The Actor accepts a simple JSON input. You only need to provide the list of subreddits.

Example Input

{
"subreddits": [
"r/AskReddit",
"https://www.reddit.com/r/machinelearning",
"t5_2qh1i"
]
}
FieldTypeDescription
subredditsArrayRequired. List of subreddits to fetch. Supports r/name, URLs, or t5_ IDs.
proxyConfigurationObjectOptional. If omitted, the Actor enables Apify Residential proxies automatically (recommended for Reddit).

📤 Output Data

The results are stored in the default Apify Dataset. Each item represents one subreddit and contains the full response from Reddit.

Success Example

{
"input_raw": "r/AskReddit",
"input_type": "name",
"identifier_value": "AskReddit",
"status": "success",
"http_status": 200,
"response": {
"kind": "t5",
"data": {
"display_name": "AskReddit",
"title": "Ask Reddit...",
"subscribers": 57140321,
"active_user_count": 84210,
"public_description": "r/AskReddit is the place to ask and answer thought-provoking questions.",
"created_utc": 1201233135.0
}
},
"used_web_fallback": false,
"attempts_used": 1
}

Error Example

If a subreddit cannot be reached after multiple retries, it is marked as an error:

{
"input_raw": "r/NonExistentSub123",
"status": "error",
"http_status": 404,
"error": "404 Client Error: Not Found for url: https://www.reddit.com/r/NonExistentSub123/about.json",
"attempts_used": 6
}

💡 Tips & Tricks

  • Use Residential Proxies: Reddit is very strict with datacenter IPs.
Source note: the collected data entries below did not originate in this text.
(* ===== verification/EndToEnd.v ===== *)
(** Two nodes talking: a task offloaded by [offload_to_peer] and a DAG sent as a workload
    submission, through the codec, the framing and the peer's [handle_message]. *)

From Stdlib Require Import ZArith Lia.
From stdpp Require Import base gmap strings relations numbers pretty list.
From S2P Require Import Prelude Float32 Core Dag Kahn Cycle Metrics DagTheorems Config MemoryPool TaskRunner.
From S2P Require Import Scheduler Greedy Threshold Optimizer OptimizerTheorems Codec CodecTheorems Transport Reactor.
From S2P Require Import AsyncTransport Cluster Discovery Telemetry Orchestrator OrchestratorTheorems.

Local Open Scope Z_scope.

Section end_to_end.
Context {PB : Protobuf} {PL : ProtobufLaws PB} (strerror : Z -> string)
        {IO : IterOrder} {SS : StdSort} {R : Rng}.

(** * A task *)

(** The answer to an offload request that ran. *)
Definition response_to (r : ExecutionResult) : list Z :=
  encode_response (bool_decide (er_final_state r = Completed)) (er_actual_duration r)
    (er_peak_memory_bytes r) (default "" (er_error_message r)) [].

Definition response_envelope_of (r : ExecutionResult) : Envelope :=
  response_envelope (bool_decide (er_final_state r = Completed)) (er_actual_duration r)
    (er_peak_memory_bytes r) (default "" (er_error_message r)) [].

Lemma request_arrives id p : profile_ok p -> transmissible (request_envelope id p []) ->
  classify (encode_request id p []) = KindOffloadRequest /\
  decode_request (encode_request id p []) = Some (id, p, []).
Proof.
  intros Hp T. unfold classify, decode_request, encode_request. rewrite buffer_roundtrip by done.
  cbn -[msg_profile profile_msg]. by rewrite profile_roundtrip.
Qed.

Lemma response_arrives r : is_i64 (er_actual_duration r) -> transmissible (response_envelope_of r) ->
  decode_response (response_to r) =
  Some (bool_decide (er_final_state r = Completed), er_actual_duration r, er_peak_memory_bytes r,
        default "" (er_error_message r), []).
Proof.
  intros Hd T. unfold decode_response, response_to, encode_response. rewrite buffer_roundtrip by done.
  cbn. by rewrite i64_u64.
Qed.

(** The peer executes the task it was sent and answers with what happened. *)
Lemma handle_offload_message id p e o r pool' :
  profile_ok p -> transmissible (request_envelope id p []) ->
  execute id p (memory_pool_ o) (me_run e) = Some (r, pool') ->
  exists o', handle_message strerror (encode_request id p []) e o = Some (response_to r, o') /\
    task_reports o' = task_reports o ++ [id] /\
    memory_pool_ o' = (if me_owns_lock e then reset pool' else pool').
Proof.
  intros Hp T Hx. destruct (request_arrives id p Hp T) as [Hk Hd].
  unfold handle_message. rewrite Hk. unfold handle_offload_request. rewrite Hd. cbv zeta.
  unfold run_task. cbn [memory_pool_ logs]. rewrite Hx. cbn [mbind option_bind].
  eexists. split; [done|]. split; [|by destruct (me_owns_lock e)].
  by rewrite task_reports_reset, task_reports_records.
Qed.

(** The message handler as the server thread calls it: the bytes it answers with. *)
Definition answers (e : message_env) (o : Orchestrator) (request : list Z) : list Z :=
  default [] (fst <$> handle_message strerror request e o).

(** C4: offloading is faithful end to end.  When the peer is known, the connection opens and
    no transfer breaks, the peer's server receives exactly the task sent, runs it in its own arena,
    and [offload_to_peer] reports a good transport and exactly the state, duration and error
    of that run -- for every fragmentation of the four transfers. *)
Theorem offload_end_to_end cluster id p target peer ce ss rs srv me o r pool' :
  peer_info cluster target = Some peer -> peer_address peer <> "" -> peer_tcp_port peer <> 0 ->
  (connect strerror ce (peer_address peer) new_transport).1 = Ok tt ->
  profile_ok p -> transmissible (request_envelope id p []) ->
  execute id p (memory_pool_ o) (me_run me) = Some (r, pool') ->
  is_i64 (er_actual_duration r) -> transmissible (response_envelope_of r) ->
  Z.of_nat (length (encode_request id p [])) <= MAX_MESSAGE_SIZE ->
  Z.of_nat (length (response_to r)) <= MAX_MESSAGE_SIZE ->
  Forall benign (ss ++ rs) -> Forall prompt srv ->
  (length (frame (encode_request id p [])) <= moves ss)%nat ->
  (length (frame (response_to r)) <= moves rs)%nat ->
  (length (frame (encode_request id p [])) + length (frame (response_to r)) <= amoves srv)%nat ->
  let client := (connect strerror ce (peer_address peer) new_transport).2 in
  exists request reply ss',
    send ss (encode_request id p []) client = Some (Ok tt, request, ss') /\
    handle_connection (answers me o) false srv request = Some reply /\
    offload_to_peer strerror cluster id p target (mkOffload ce ss rs reply) =
      Some (mkOutcome true (bool_decide (er_final_state r = Completed)) (er_actual_duration r)
              (default "" (er_error_message r))).
Proof.
  intros Hpeer Ha Hport Hconn Hp T1 Hx Hdur T2 Hl1 Hl2 Hb Hbv Hm1 Hm2 Hm3 client.
  apply Forall_app in Hb as [Hbs Hbr].
  destruct (handle_offload_message id p me o r pool' Hp T1 Hx) as (o' & Hh & _).
  assert (answers me o (encode_request id p []) = response_to r) as Eans by (unfold answers; by rewrite Hh).
  destruct (send_on_fd_live ss _ Hl1 Hbs Hm1) as [ss' Hs].
  assert (client_fd_ client <? 0 = false) as Hc.
  { pose proof (owns_connect strerror ce (peer_address peer) new_transport) as H.
    unfold client in *. destruct (connect _ _ _ _) as [res t]. cbn [fst snd] in *.
    destruct H as (_ & H & _); [split; [set_solver|simpl; lia]|set_solver|].
    specialize (H Hconn). unfold is_connected in H. rewrite Z.geb_leb in H. apply Z.ltb_ge. by apply Z.leb_le. }
  assert (send ss (encode_request id p []) client = Some (Ok tt, frame (encode_request id p []), ss')) as Hsend
    by (unfold send; by rewrite Hc).
  exists (frame (encode_request id p [])), (frame (response_to r)), ss'.
  split_and!; [done| |].
  { rewrite <- (app_nil_r (frame (encode_request id p []))), <- Eans.
    apply handle_connection_live; rewrite ?Eans; done. }
  unfold offload_to_peer. rewrite Hpeer, decide_False by naive_solver. cbn [oe_connect oe_send oe_recv oe_reply].
  unfold client in *. destruct (connect _ _ _ _) as [res t]. cbn [fst snd] in *. subst res.
  rewrite Hsend. cbn [mbind option_bind]. unfold receive. rewrite Hc.
  destruct (recv_on_fd_live rs (response_to r) []) as (rs' & Hr & _); [done..|].
  rewrite app_nil_r in Hr. rewrite Hr. cbn [mbind option_bind]. by rewrite response_arrives.
Qed.

(** * A workload *)

Lemma same_tasks_count (d d' : WorkloadDAG) (f : Task -> Task) :
  tasks_ d' = f <$> tasks_ d -> task_count d' = task_count d.
Proof. unfold task_count. intros ->. apply map_size_fmap. Qed.

Lemma same_tasks_closed (d d' : WorkloadDAG) (f : Task -> Task) :
  tasks_ d' = f <$> tasks_ d -> (forall u v, edge d' u v <-> edge d u v) -> closed d -> closed d'.
Proof.
  intros Ht He Hc u v Huv%He. destruct (Hc u v Huv). unfold known in *.
  by rewrite Ht, !lookup_fmap, !fmap_is_Some.
Qed.

(** The tasks in either node's order are the same, the iteration orders of the two hash
    tables notwithstanding. *)
Lemma same_tasks_order (d d' : WorkloadDAG) (f : Task -> Task) :
  tasks_ d' = f <$> tasks_ d -> closed d -> closed d' -> is_valid d = true -> is_valid d' = true ->
  topological_order d' ≡ₚ topological_order d.
Proof.
  intros Ht Hc Hc' Hv Hv'. rewrite (valid_closed_perm d Hc Hv), (valid_closed_perm d' Hc' Hv').
  apply NoDup_Permutation; [apply NoDup_iter_fst..|]. intros v. rewrite !elem_of_iter_fst, Ht, lookup_fmap.
  by rewrite fmap_is_Some.
Qed.

Lemma accounted_same d d' P r ran :
  topological_order d' ≡ₚ topological_order d -> task_count d' = task_count d ->
  accounted d' P r ran -> accounted d P r ran.
Proof. intros Hp Hn []. split; rewrite <- ?Hp, <- ?Hn; done. Qed.

Lemma result_arrives w r r0 : result_ok r -> transmissible (workload_result_envelope w true "" r) ->
  exists r1, decode_workload_result (encode_workload_result w true "" r) r0 = Some (w, true, "", r1) /\
    local_tasks r1 = local_tasks r /\ offloaded_tasks r1 = offloaded_tasks r /\
    completed_tasks r1 = completed_tasks r /\ failed_tasks r1 = failed_tasks r /\
    offload_fallbacks r1 = offload_fallbacks r /\ total_duration r1 = total_duration r.
Proof.
  intros [? ?] T. unfold decode_workload_result, encode_workload_result. rewrite buffer_roundtrip by done.
  eexists. split_and!; [done|simpl; try done; by apply i64_u64..].
Qed.

Lemma submission_classified w dag : transmissible (submission_envelope w dag) ->
  classify (encode_submission w dag) = KindWorkloadSubmission.
Proof. intros T. unfold classify, encode_submission. by rewrite buffer_roundtrip. Qed.

(** What a peer does with an accepted submission, whoever encoded it. *)
Lemma submission_handled bytes w d' me o answer o' :
  classify bytes = KindWorkloadSubmission -> decode_submission bytes "" empty_dag = (true, w, d') ->
  closed d' -> is_valid d' = true ->
  handle_message strerror bytes me o = Some (answer, o') ->
  let in_time := Forall (timely (deadline_of (me_submit me))) (se_events (me_submit me)) in
  (exists r ran, answer = encode_workload_result w true "" r /\
     task_reports o' = task_reports o ++ ran /\ accounted d' in_time r ran) \/
  (exists err, se_snapshot (me_submit me) = Err err) /\
  answer = encode_workload_result w false "Resource monitor not ready" empty_result.
Proof.
  intros Hk Hdec Hc Hv. unfold handle_message. rewrite Hk. unfold handle_workload_submission. rewrite Hdec.
  cbn [negb]. set (o1 := logs Info _ o). intros H. cbv zeta.
  destruct (submit_workload strerror (me_submit me) d' o1) as [[[r|err] o2]|] eqn:Hs; [| |done];
    injection H as <- <-.
  - left. destruct (submit_workload_accounted strerror _ _ _ _ _ Hc Hv Hs) as (ran & Hr & Ha). by exists r, ran.
  - right. unfold submit_workload in Hs. destruct (se_snapshot (me_submit me)) as [snap|e0] eqn:Esn.
    + exfalso. cbv zeta in Hs. destruct (sub_run _ _ _ _ _ _) as [s'|]; [|done]. cbn in Hs. by destruct (s_waiter s').
    + injection Hs as <- _. split; [by exists e0|done].
Qed.

(** C3: submitting a DAG to another node, end to end.  A valid closed DAG sent to a peer is
    accepted there; the peer runs tasks of that DAG, each at most once and every one of them
    when no deadline cut the call short; and the client decodes a result whose counts are
    the peer's.  Only a monitor that is not ready makes the peer refuse. *)
Theorem submission_end_to_end w dag me o bytes o' :
  dag_wf dag -> deps_mirror dag -> closed dag -> is_valid dag = true -> profiles_ok dag ->
  transmissible (submission_envelope w dag) ->
  handle_message strerror (encode_submission w dag) me o = Some (bytes, o') ->
  let in_time := Forall (timely (deadline_of (me_submit me))) (se_events (me_submit me)) in
  (exists r ran, bytes = encode_workload_result w true "" r /\
     task_reports o' = task_reports o ++ ran /\ accounted dag in_time r ran /\
     (result_ok r -> transmissible (workload_result_envelope w true "" r) ->
      exists r1, decode_workload_result bytes empty_result = Some (w, true, "", r1) /\
        accounted dag in_time r1 ran)) \/
  (exists err, se_snapshot (me_submit me) = Err err) /\
  bytes = encode_workload_result w false "Resource monitor not ready" empty_result.
Proof.
  intros Hwf Hm Hc Hv Hp T H in_time.
  destruct (decode_encode_submission w "" dag) as (d' & Hdec & Ht & He & Hv'); [done..|].
  pose proof (same_tasks_closed dag d' _ Ht He Hc) as Hc'.
  destruct (submission_handled _ _ _ _ _ _ _ (submission_classified w dag T) Hdec Hc' Hv' H)
    as [(r & ran & -> & Hr & Ha)|]; [left|by right].
  apply (accounted_same dag d') in Ha; [|by eapply same_tasks_order|by eapply same_tasks_count].
  exists r, ran. split_and!; [done|done|done|]. intros Hok Tr.
  destruct (result_arrives w r empty_result Hok Tr) as (r1 & Hd & E1 & E2 & E3 & E4 & E5 & _).
  exists r1. split; [done|]. destruct Ha. split; rewrite ?E1, ?E2, ?E3, ?E4, ?E5; done.
Qed.
End end_to_end.

(** * Two concrete nodes *)

#[local] Existing Instance IterCanonical.
#[local] Existing Instance InsertionSort.
#[local] Existing Instance CounterRng.
#[local] Existing Instance BitProtobuf.

Definition sample_message : message_env := mkMessageEnv sample_run true sample_submit.
Definition far_peer : PeerInfo := mkPeer "pi-3" (sample_snapshot "pi-3" 30 60 100) "10.0.0.3" 5201 true.
Definition far_node : Orchestrator := new_orchestrator default_config.
Definition far_result : ExecutionResult := mkExec "t" Completed 30 64 None.

(** Enough answers, each moving up to fifty bytes, one of them interrupted. *)
Definition sample_io : list io := mkIo 1 (-1) EAGAIN :: replicate 2000 (mkIo 1 50 0).

Definition sample_aio : list aio := mkAio (-1) EAGAIN true :: replicate 2000 (mkAio 50 0 true).

Lemma sample_io_benign : Forall benign (sample_io ++ sample_io).
Proof. decide_now. Qed.

Lemma sample_aio_prompt : Forall prompt sample_aio.
Proof. decide_now. Qed.

Lemma sample_profile_ok : profile_ok CodecTheorems.sample_profile.
Proof. repeat split; vm_compute; congruence. Qed.

Definition quick_message : message_env :=
  mkMessageEnv (mkEnv 0 0 [mkTick false 2000000] 30000 false false) true sample_submit.

Lemma offload_end_to_end_witness :
  peer_info (cluster_mgr_ sample_node) "pi-3" = Some far_peer /\
  exists reply,
    offload_to_peer sample_strerror (cluster_mgr_ sample_node) "t" CodecTheorems.sample_profile "pi-3"
      (mkOffload (mkConnect 7 0 1 0 0 0 0) sample_io sample_io reply) = Some (mkOutcome true true 30 "").
Proof.
  split; [vm_compute; reflexivity|].
  destruct (offload_end_to_end sample_strerror (cluster_mgr_ sample_node) "t" CodecTheorems.sample_profile "pi-3"
    far_peer (mkConnect 7 0 1 0 0 0 0) sample_io sample_io sample_aio quick_message far_node far_result
    (mkPool 67108864 64)) as (request & reply & ss' & _ & _ & H);
    [vm_compute; reflexivity|discriminate|discriminate|vm_compute; reflexivity|exact sample_profile_ok
    |apply bit_transmissible; vm_compute; reflexivity|vm_compute; reflexivity|split; vm_compute; congruence
    |apply bit_transmissible; vm_compute; reflexivity|vm_compute; congruence|vm_compute; congruence
    |exact sample_io_benign|exact sample_aio_prompt|apply Nat.leb_le; vm_compute; reflexivity..|].
  exists reply. exact H.
Defined.

Definition sample_answer : option (list Z * Orchestrator) :=
  handle_message sample_strerror (encode_submission "w" diamond_dag) sample_message sample_node.

Lemma diamond_transmissible : transmissible (submission_envelope "w" diamond_dag).
Proof. apply bit_transmissible. vm_compute. reflexivity. Qed.

Lemma sample_answered : bool_decide (is_Some sample_answer) = true.
Proof. vm_compute. reflexivity. Qed.

Lemma submission_end_to_end_witness :
  exists bytes o', sample_answer = Some (bytes, o') /\
    exists r ran, bytes = encode_workload_result "w" true "" r /\
      completed_tasks r + failed_tasks r = 4 /\ ran ≡ₚ topological_order diamond_dag.
Proof.
  destruct sample_answer as [[bytes o']|] eqn:E; [|pose proof sample_answered as H; rewrite E in H; discriminate H].
  exists bytes, o'. split; [reflexivity|].
  pose proof (submission_end_to_end sample_strerror "w" diamond_dag sample_message sample_node bytes o') as H.
  specialize (H (build_wf _ _) (deps_mirror_build _ _) diamond_closed diamond_valid diamond_profiles_ok
                diamond_transmissible E).
  destruct H as [(r & ran & Hb & _ & Ha & _)|[[err Herr] _]]; [|discriminate Herr].
  exists r, ran. split; [exact Hb|]. destruct (acc_all _ _ _ _ Ha) as [Hp Hc]; [decide_now|].
  split; [exact Hc|exact Hp].
Defined.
This Actor is pre-configured to use Residential proxies for the best success rate.
  • Batch Processing: You can pass thousands of subreddits in a single run. The Actor handles concurrency automatically.
  • Monitoring: The output includes attempts_used and used_web_fallback. If you see used_web_fallback: true often, it means the API is blocking requests, but the Actor is successfully bypassing it via the web interface.

License

Apache 2.0